Your credit union has 2,000 likes on Facebook. What happens now? You go for 2,001? Is your credit union any better or worse for the number of people liking or following you? Maybe, but you can’t possibly know that by measuring your likes on social media. How many of those followers are buying what you are selling? How many of them are you regularly engaging in conversation? How many of them are even members of your credit union? The point of social media is to get your members’ (and non-members’) attention by engaging them in conversation. It takes time, but the results of those conversations should deepen relationships with current members or get non-members to join your credit union. If you are not measuring that, your likes don’t matter.

Number of App Downloads

You probably know how many members have downloaded your mobile app. How many of them are active users and how does your credit union define an active user? Daily use? Weekly use? Active usage is your bread and butter measurement. Equally important if you can measure it is what those active users are doing when they use your app. Remember, the more tied they are to your credit union and the more they depend on your products and services, the more deeply loyal they are.

Peer Groups

Peer benchmarking has its place, but you have to be careful with the way you use it, especially for marketing purposes.
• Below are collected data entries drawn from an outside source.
Lemma raise_prio w : prio a2 w = if decide (w = y) then p else prio a w.
Proof using Ht. by apply prio_set_prio. Qed.

Lemma raise_self : inherits a2 y (set_t_effective_priority p t).
Proof using All.
  pose proof (owes_base _ _ _ Ho _ Ht). split; cbn.
  - lia.
  - intros w Hw%raise_waits. rewrite raise_prio. case_decide; [lia|].
    destruct (owes_wait _ _ _ Ho _ w Ht Hw); lia.
  - right. destruct (owes_waiter _ _ _ Ho) as (w & Hw & Ew). exists w.
    split; [by apply raise_waits|]. rewrite raise_prio. by case_decide.
Qed.

Lemma raise_other x tx :
  x <> y -> tasks (av a) !! x = Some tx ->
  (waits_for a y x -> t_effective_priority tx <= p) -> inherits a2 x tx.
Proof using All.
  intros Hx Htx Hyx. destruct (owes_others _ _ _ Ho _ _ Htx Hx) as [H1 H2 H3]. split.
  - done.
  - intros w Hw%raise_waits. rewrite raise_prio. case_decide as E; [subst; auto|auto].
  - destruct H3 as [?|(w & Hw & E)]; [auto|right]. exists w.
    split; [by apply raise_waits|]. rewrite raise_prio. case_decide as Ew; [|done].
    subst w. pose proof (Hyx Hw). rewrite (prio_lookup _ _ _ Ht) in E. lia.
Qed.

Lemma raise_lookup x tx :
  tasks (av a2) !! x = Some tx ->
  (x = y /\ tx = set_t_effective_priority p t) \/ (x <> y /\ tasks (av a) !! x = Some tx).
Proof using Ht.
  intros (tx0 & Htx & ->)%lookup_set_prio. destruct (decide (x = y)) as [->|]; [|auto].
  simplify_eq. auto.
Qed.

Lemma raise_last : blocker a t = None -> kpi a2.
Proof using All.
  intros Hb x tx [[-> ->]|[Hx Htx]]%raise_lookup; [apply raise_self|].
  apply raise_other; [done..|]. intros Hw%(waits_for_blocker _ _ _ _ Ha Ht). congruence.
Qed.

Lemma raise_next z : blocker a t = Some z -> owes a2 z p.
Proof using All.
  intros Hb. destruct (blocker_waits_for _ _ _ _ Ha Ht Hb) as [Hz Hyz].
  assert (forall x tx, x <> z -> tasks (av a2) !! x = Some tx -> inherits a2 x tx) as Hoth.
  { intros x tx Hx [[-> ->]|[Hxy Htx]]%raise_lookup; [apply raise_self|].
    apply raise_other; [done..|]. intros Hw%(waits_for_blocker _ _ _ _ Ha Ht). congruence. }
  split.
  - eauto.
  - intros tz [[-> ->]|[Hzy Htz]]%raise_lookup; [apply raise_self|].
    by destruct (owes_others _ _ _ Ho _ _ Htz Hzy).
  - intros tz w [[-> ->]|[Hzy Htz]]%raise_lookup Hw; [left; by apply raise_self|].
    rewrite raise_prio. case_decide; [auto using Z.le_refl|left].
    apply (owes_others _ _ _ Ho _ _ Htz Hzy). by apply raise_waits.
  - intros tz [[-> ->]|[Hzy Htz]]%raise_lookup Hle; [apply raise_self|].
    by apply raise_other.
  - exists y. split; [by apply raise_waits|]. rewrite raise_prio. by rewrite decide_True.
Qed.
End raise_step.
Comparing your credit union to other financial institutions with a similar asset size gives you a baseline of where you stand from a financial performance standpoint. From a marketing standpoint, that might not mean a whole lot. If loans are down compared to other credit unions, it may or may not be a marketing issue. Certainly look at that, but also consider using peer group data to gain a competitive advantage. Analyze the deposit market share of each of your branches and compare that to the branches of the competitors in your peer group.  Also research your competitors’ websites to see which areas of business they are currently marketing. Use that information to position your products and services differently.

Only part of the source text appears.